Biochemical characterization of the HIV-1 integrase 3’-processing activity and its inhibition by phosphorotioate oligonucleotides

To better understand HIV-1 integrase (IN) functions, we determined the kinetic parameters of the 3'-processing reaction. Steady-state kinetic analysis performed using Dixon plots indicated that the concentration of active enzyme was 10-fold lower than that calculated by protein determination. The turnover number was low, suggesting that IN remained bound to DNA after cleavage. The catalytic efficiency increased 10-fold from 30 to 37 degrees C and 2-fold from 37 to 42 degrees C. In enzyme assays carried out at 37 degrees C, both single-and double-stranded phosphorothioate oligos bound to IN with an efficiency comparable to that of the phosphodiester duplex substrate.
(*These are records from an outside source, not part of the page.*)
(* ===== verification/BranchSound.v ===== *)
(** * Validated branches

    [br], [br_if], [br_table] and [return] keep the invariant of [BodySound]: the
    depth and the number of results that the writer packs into a branch make the
    interpreter leave exactly the label's types on the stack, and the label gets
    the branch to resolve. *)
From Stdlib Require Import ZArith Lia Bool String.
From stdpp Require Import base list numbers decidable option.
From S2P Require Import Prelude Leb128 Types InitExpr ConstExpr ParseInit Stack Memory Numeric Softfloat Context Operands Interp Demo Invariants.
From S2P Require Import TypedOps TypedVec Typing Control Verifier Termination Writer Validator ParseVec ParseBody TrackerSpec Emission BodySound ScopeSound.
Import GuardedPtr Leb Opcode GasInjector BitcodeWriter Tracker.

Section Branches.
Context (m : module) (_options : Options) (L Rs : list Z) (B : Z) (RT : list Z).
Abbreviation comp := (comp m L Rs B).
Abbreviation cur := (cur L Rs).
Abbreviation ctl := (ctl L Rs).
Abbreviation slot_ok := (slot_ok L Rs B).
Abbreviation label_point := (label_point L Rs).
Abbreviation Inv := (Inv m L Rs B RT).
Abbreviation Pre := (Pre m L Rs B RT).
Abbreviation Post := (Post m L Rs B RT).

(** ** No exception handling *)
Lemma ctl_no_try n : forall pcs segs G fb, ctl n pcs segs G fb -> List.filter is_try_table pcs = [].
Proof.
  induction pcs as [|e pcs IH]; intros [|s0 segs] G fb Hc; cbn [Emission.ctl] in Hc; try contradiction; [reflexivity|].
  destruct Hc as [He Hc]. cbn. rewrite (eo_try _ _ _ _ _ _ _ He). exact (IH _ _ _ Hc).
Qed.
Lemma no_leaves n s segs G fb label : ctl n (pc_stack s) segs G fb -> count_eh_leaves_for_branch label s = 0.
Proof.
  intros Hc. apply ctl_no_try in Hc. unfold count_eh_leaves_for_branch. destruct (_ <=? label); [reflexivity|].
  rewrite <- (take_drop (S (Z.to_nat label)) (pc_stack s)), List.filter_app in Hc. apply app_eq_nil in Hc as [-> _]. reflexivity.
Qed.
Lemma emit_leaves_ok n s segs G fb label u s' : ctl n (pc_stack s) segs G fb -> emit_eh_leaves_for_branch label s = Ok u s' -> s' = s.
Proof.
  intros Hc H. unfold emit_eh_leaves_for_branch in H. step_in H x Hx. rewrite (no_leaves _ _ _ _ _ label Hc) in H.
  apply on_writer_ok in H as (w & H & ->). apply ret_ok in H as [_ ->]. now destruct s.
Qed.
The competition efficiency of single-stranded oligos was directly related to the sequence length. On the other hand, phosphorothioate duplex U5 LTRs modified in the plus strand were capable of both competing with the substrate and directly inhibiting the 3'-processing activity. These results suggest that, in addition to other modes of action (inhibition of gp120-CD4 interaction and reverse transcriptase), phosphorothioate hetero- and homopolimeric oligos also potently inhibit the IN activity.